» **What is expected**:
Each record should be output exactly, with every character kept.

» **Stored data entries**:

(** X12: the year-wise growth of calculateSIP has one entry per completed
    year, numbered from 1; when the investment period is a whole number
    of years its last entry carries the totals of the result. *)
Theorem X12_sip_growth_reaches_totals :
  forall mi ip roi : R,
    500 <= mi -> 1 <= ip <= 50 -> 1 <= roi <= 20 ->
    exists res,
      SIP.calculateSIP mi ip roi = Ok res
      /\ map SIP.year (SIP.yearWiseGrowth res)
         = seq 1 (Z.to_nat (Int_part ip))
      /\ (forall n : nat,
            ip = INR n ->
            nth_error (SIP.yearWiseGrowth res) (n - 1) =
              Some {| SIP.year := n;
                      SIP.entryTotalInvestment := SIP.totalInvestment res;
                      SIP.entryEstimatedReturns := SIP.estimatedReturns res;
                      SIP.entryTotalValue := SIP.totalValue res |}).
Proof.
  intros mi ip roi Hmi Hip Hroi. unfold SIP.calculateSIP.
  rewrite SIP_validateInputs_ok by assumption. cbn [bind].
  eexists. split; [reflexivity |].
  cbn [SIP.yearWiseGrowth SIP.totalInvestment SIP.estimatedReturns
         SIP.totalValue].
  unfold SIP.calculateYearWiseGrowth. rewrite for_range_seq. split.
  - rewrite map_map. cbn [SIP.growthEntry SIP.year]. apply map_id.
  - intros n ->. rewrite Int_part_INR, Nat2Z.id.
    assert (Hn : (1 <= n)%nat).
    { apply INR_le. simpl. lra. }
    rewrite nth_error_map_seq by lia.
    replace (1 + (n - 1))%nat with n by lia.
    unfold SIP.growthEntry, SIP.calculateFutureValueOfAnnuity.
    rewrite !eqb_false by lra. reflexivity.
Qed.

Lemma X12_sip_growth_reaches_totals_witness :
  exists res,
    SIP.calculateSIP 5000 10 12 = Ok res
    /\ map SIP.year (SIP.yearWiseGrowth res) = seq 1 (Z.to_nat (Int_part 10)).
Proof.
  destruct (X12_sip_growth_reaches_totals 5000 10 12) as [res [H1 [H2 _]]];
    [lra | lra | lra |].
  exists res. split; assumption.
Defined.

Lemma Sorted_map_seq (f : nat -> R) (len m : nat) :
  (forall k : nat, f k <= f (S k)) -> Sorted Rle (map f (seq m len)).
Proof.
  intro Hf. revert m. induction len as [| len IH]; intro m.
  - constructor.
  - cbn [seq map]. constructor; [apply IH |].
    destruct len as [| len]; cbn [seq map]; constructor. apply Hf.
Qed.

(** X13: in the year-wise growth of calculateSIP the total investment and
    the total value never fall from one year to the next. *)
Theorem X13_sip_growth_monotone :
  forall mi ip roi : R,
    500 <= mi -> 1 <= ip <= 50 -> 1 <= roi <= 20 ->
    exists res,
      SIP.calculateSIP mi ip roi = Ok res
      /\ Sorted Rle (map SIP.entryTotalInvestment (SIP.yearWiseGrowth res))
      /\ Sorted Rle (map SIP.entryTotalValue (SIP.yearWiseGrowth res)).
Proof.
  intros mi ip roi Hmi Hip Hroi. unfold SIP.calculateSIP.
  rewrite SIP_validateInputs_ok by assumption. cbn [bind].
  eexists. split; [reflexivity |].
  cbn [SIP.yearWiseGrowth]. unfold SIP.calculateYearWiseGrowth.
  rewrite for_range_seq, !map_map.
  set (r := roi / 12 / 100). assert (Hr : 0 < r) by (unfold r; lra).
  split; apply Sorted_map_seq; intro k;
    cbn [SIP.growthEntry SIP.entryTotalInvestment SIP.entryTotalValue];
    apply round2_le; rewrite ?S_INR.
  - pose proof (pos_INR k). nra.
  - rewrite !eqb_false by lra. rewrite !Math_pow_pos by lra.
    assert (Hq : Rpower (1 + r) (INR k * 12)
                 <= Rpower (1 + r) ((INR k + 1) * 12))
      by (apply Rle_Rpower; lra).
    set (q1 := Rpower (1 + r) (INR k * 12)) in *.
    set (q2 := Rpower (1 + r) ((INR k + 1) * 12)) in *.
    assert (Hd : (q1 - 1) / r <= (q2 - 1) / r).
    { apply Rmult_le_compat_r; [left; now apply Rinv_0_lt_compat | lra]. }
    apply Rmult_le_compat_r; [lra |].
    apply Rmult_le_compat_l; [lra | exact Hd].
Qed.

Lemma X13_sip_growth_monotone_witness :
  exists res,
    SIP.calculateSIP 5000 10 12 = Ok res
    /\ Sorted Rle (map SIP.entryTotalInvestment (SIP.yearWiseGrowth res))
    /\ Sorted Rle (map SIP.entryTotalValue (SIP.yearWiseGrowth res)).
Proof.
  apply (X13_sip_growth_monotone 5000 10 12); lra.
Defined.

(** ** Retirement corpus: growth and returns *)

(** X14: for whole-number ages (and otherwise valid input), the
    year-wise growth of calculateCorpus has one entry per year until
    retirement, numbered from 1; its last entry is at the retirement age
    and carries the retirement corpus and the total invested of the
    result. *)
Theorem X14_corpus_growth_reaches_totals :
  forall (a b : nat) (ms roi : R),
    (18 <= a <= 100)%nat -> (40 <= b <= 100)%nat -> (a < b)%nat ->
    0 < ms -> 1 <= roi <= 20 ->
    exists res,
      Retirement.calculateCorpus (INR a) (INR b) ms roi = Ok res
      /\ map Retirement.year (Retirement.yearWiseGrowth res)
         = seq 1 (b - a)
      /\ nth_error (Retirement.yearWiseGrowth res) (b - a - 1) =
           Some {| Retirement.year := (b - a)%nat;
                   Retirement.age := INR b;
                   Retirement.totalInvested :=
                     Retirement.totalSavingsInvested res;
                   Retirement.entryCorpus :=
                     Retirement.retirementCorpus res |}.
Proof.
  intros a b ms roi [Ha1 Ha2] [Hb1 Hb2] Hlt Hms Hroi.
  assert (H18 : INR 18 = 18) by (rewrite INR_IZR_INZ; reflexivity).
  assert (H40 : INR 40 = 40) by (rewrite INR_IZR_INZ; reflexivity).
  assert (H100 : INR 100 = 100) by (rewrite INR_IZR_INZ; reflexivity).
  assert (Hca : 18 <= INR a <= 100).
  { apply le_INR in Ha1, Ha2. lra. }
  assert (Hra : 40 <= INR b <= 100).
  { apply le_INR in Hb1, Hb2. lra. }
  assert (Hab : INR a < INR b) by (apply lt_INR; exact Hlt).
  assert (Hd : INR b - INR a = INR (b - a)) by (rewrite minus_INR; [lra | lia]).
  unfold Retirement.calculateCorpus.
  rewrite Retirement_validateInputs_ok by assumption. cbn [bind].
  eexists. split; [reflexivity |].
  cbn [Retirement.yearWiseGrowth Retirement.totalSavingsInvested
         Retirement.retirementCorpus].
  unfold Retirement.calculateYearWiseGrowth.
  rewrite for_range_seq, Hd, Int_part_INR, Nat2Z.id. split.
  - rewrite map_map. cbn [Retirement.growthEntry Retirement.year].
    apply map_id.
  - rewrite nth_error_map_seq by lia.
    replace (1 + (b - a - 1))%nat with (b - a)%nat by lia.
    unfold Retirement.growthEntry, Retirement.calculateFutureValueOfAnnuity.
    rewrite !eqb_false by lra. rewrite <- Hd.
    replace (INR a + (INR b - INR a)) with (INR b) by lra. reflexivity.
Qed.

Lemma X14_corpus_growth_reaches_totals_witness :
  exists res,
    Retirement.calculateCorpus (INR 30) (INR 60) 10000 12 = Ok res
    /\ map Retirement.year (Retirement.yearWiseGrowth res)
       = seq 1 (60 - 30).
Proof.
  destruct (X14_corpus_growth_reaches_totals 30 60 10000 12)
    as [res [H1 [H2 _]]]; [lia | lia | lia | lra | lra |].
  exists res. split; assumption.
Defined.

» **Response to the exercise**:
(** X12: the year-wise growth of calculateSIP has one entry per completed
    year, numbered from 1; when the investment period is a whole number
    of years its last entry carries the totals of the result. *)
Theorem X12_sip_growth_reaches_totals :
  forall mi ip roi : R,
    500 <= mi -> 1 <= ip <= 50 -> 1 <= roi <= 20 ->
    exists res,
      SIP.calculateSIP mi ip roi = Ok res
      /\ map SIP.year (SIP.yearWiseGrowth res)
         = seq 1 (Z.to_nat (Int_part ip))
      /\ (forall n : nat,
            ip = INR n ->
            nth_error (SIP.yearWiseGrowth res) (n - 1) =
              Some {| SIP.year := n;
                      SIP.entryTotalInvestment := SIP.totalInvestment res;
                      SIP.entryEstimatedReturns := SIP.estimatedReturns res;
                      SIP.entryTotalValue := SIP.totalValue res |}).
Proof.
  intros mi ip roi Hmi Hip Hroi. unfold SIP.calculateSIP.
  rewrite SIP_validateInputs_ok by assumption. cbn [bind].
  eexists. split; [reflexivity |].
  cbn [SIP.yearWiseGrowth SIP.totalInvestment SIP.estimatedReturns
         SIP.totalValue].
  unfold SIP.calculateYearWiseGrowth. rewrite for_range_seq. split.
  - rewrite map_map. cbn [SIP.growthEntry SIP.year]. apply map_id.
  - intros n ->. rewrite Int_part_INR, Nat2Z.id.
    assert (Hn : (1 <= n)%nat).
    { apply INR_le. simpl. lra. }
    rewrite nth_error_map_seq by lia.
    replace (1 + (n - 1))%nat with n by lia.
    unfold SIP.growthEntry, SIP.calculateFutureValueOfAnnuity.
    rewrite !eqb_false by lra. reflexivity.
Qed.

Lemma X12_sip_growth_reaches_totals_witness :
  exists res,
    SIP.calculateSIP 5000 10 12 = Ok res
    /\ map SIP.year (SIP.yearWiseGrowth res) = seq 1 (Z.to_nat (Int_part 10)).
Proof.
  destruct (X12_sip_growth_reaches_totals 5000 10 12) as [res [H1 [H2 _]]];
    [lra | lra | lra |].
  exists res. split; assumption.
Defined.

Lemma Sorted_map_seq (f : nat -> R) (len m : nat) :
  (forall k : nat, f k <= f (S k)) -> Sorted Rle (map f (seq m len)).
Proof.
  intro Hf. revert m. induction len as [| len IH]; intro m.
  - constructor.
  - cbn [seq map]. constructor; [apply IH |].
    destruct len as [| len]; cbn [seq map]; constructor. apply Hf.
Qed.

(** X13: in the year-wise growth of calculateSIP the total investment and
    the total value never fall from one year to the next. *)
Theorem X13_sip_growth_monotone :
  forall mi ip roi : R,
    500 <= mi -> 1 <= ip <= 50 -> 1 <= roi <= 20 ->
    exists res,
      SIP.calculateSIP mi ip roi = Ok res
      /\ Sorted Rle (map SIP.entryTotalInvestment (SIP.yearWiseGrowth res))
      /\ Sorted Rle (map SIP.entryTotalValue (SIP.yearWiseGrowth res)).
Proof.
  intros mi ip roi Hmi Hip Hroi. unfold SIP.calculateSIP.
  rewrite SIP_validateInputs_ok by assumption. cbn [bind].
  eexists. split; [reflexivity |].
  cbn [SIP.yearWiseGrowth]. unfold SIP.calculateYearWiseGrowth.
  rewrite for_range_seq, !map_map.
  set (r := roi / 12 / 100). assert (Hr : 0 < r) by (unfold r; lra).
  split; apply Sorted_map_seq; intro k;
    cbn [SIP.growthEntry SIP.entryTotalInvestment SIP.entryTotalValue];
    apply round2_le; rewrite ?S_INR.
  - pose proof (pos_INR k). nra.
  - rewrite !eqb_false by lra. rewrite !Math_pow_pos by lra.
    assert (Hq : Rpower (1 + r) (INR k * 12)
                 <= Rpower (1 + r) ((INR k + 1) * 12))
      by (apply Rle_Rpower; lra).
    set (q1 := Rpower (1 + r) (INR k * 12)) in *.
    set (q2 := Rpower (1 + r) ((INR k + 1) * 12)) in *.
    assert (Hd : (q1 - 1) / r <= (q2 - 1) / r).
    { apply Rmult_le_compat_r; [left; now apply Rinv_0_lt_compat | lra]. }
    apply Rmult_le_compat_r; [lra |].
    apply Rmult_le_compat_l; [lra | exact Hd].
Qed.

Lemma X13_sip_growth_monotone_witness :
  exists res,
    SIP.calculateSIP 5000 10 12 = Ok res
    /\ Sorted Rle (map SIP.entryTotalInvestment (SIP.yearWiseGrowth res))
    /\ Sorted Rle (map SIP.entryTotalValue (SIP.yearWiseGrowth res)).
Proof.
  apply (X13_sip_growth_monotone 5000 10 12); lra.
Defined.

(** ** Retirement corpus: growth and returns *)

(** X14: for whole-number ages (and otherwise valid input), the
    year-wise growth of calculateCorpus has one entry per year until
    retirement, numbered from 1; its last entry is at the retirement age
    and carries the retirement corpus and the total invested of the
    result. *)
Theorem X14_corpus_growth_reaches_totals :
  forall (a b : nat) (ms roi : R),
    (18 <= a <= 100)%nat -> (40 <= b <= 100)%nat -> (a < b)%nat ->
    0 < ms -> 1 <= roi <= 20 ->
    exists res,
      Retirement.calculateCorpus (INR a) (INR b) ms roi = Ok res
      /\ map Retirement.year (Retirement.yearWiseGrowth res)
         = seq 1 (b - a)
      /\ nth_error (Retirement.yearWiseGrowth res) (b - a - 1) =
           Some {| Retirement.year := (b - a)%nat;
                   Retirement.age := INR b;
                   Retirement.totalInvested :=
                     Retirement.totalSavingsInvested res;
                   Retirement.entryCorpus :=
                     Retirement.retirementCorpus res |}.
Proof.
  intros a b ms roi [Ha1 Ha2] [Hb1 Hb2] Hlt Hms Hroi.
  assert (H18 : INR 18 = 18) by (rewrite INR_IZR_INZ; reflexivity).
  assert (H40 : INR 40 = 40) by (rewrite INR_IZR_INZ; reflexivity).
  assert (H100 : INR 100 = 100) by (rewrite INR_IZR_INZ; reflexivity).
  assert (Hca : 18 <= INR a <= 100).
  { apply le_INR in Ha1, Ha2. lra. }
  assert (Hra : 40 <= INR b <= 100).
  { apply le_INR in Hb1, Hb2. lra. }
  assert (Hab : INR a < INR b) by (apply lt_INR; exact Hlt).
  assert (Hd : INR b - INR a = INR (b - a)) by (rewrite minus_INR; [lra | lia]).
  unfold Retirement.calculateCorpus.
  rewrite Retirement_validateInputs_ok by assumption. cbn [bind].
  eexists. split; [reflexivity |].
  cbn [Retirement.yearWiseGrowth Retirement.totalSavingsInvested
         Retirement.retirementCorpus].
  unfold Retirement.calculateYearWiseGrowth.
  rewrite for_range_seq, Hd, Int_part_INR, Nat2Z.id. split.
  - rewrite map_map. cbn [Retirement.growthEntry Retirement.year].
    apply map_id.
  - rewrite nth_error_map_seq by lia.
    replace (1 + (b - a - 1))%nat with (b - a)%nat by lia.
    unfold Retirement.growthEntry, Retirement.calculateFutureValueOfAnnuity.
    rewrite !eqb_false by lra. rewrite <- Hd.
    replace (INR a + (INR b - INR a)) with (INR b) by lra. reflexivity.
Qed.

Lemma X14_corpus_growth_reaches_totals_witness :
  exists res,
    Retirement.calculateCorpus (INR 30) (INR 60) 10000 12 = Ok res
    /\ map Retirement.year (Retirement.yearWiseGrowth res)
       = seq 1 (60 - 30).
Proof.
  destruct (X14_corpus_growth_reaches_totals 30 60 10000 12)
    as [res [H1 [H2 _]]]; [lia | lia | lia | lra | lra |].
  exists res. split; assumption.
Defined.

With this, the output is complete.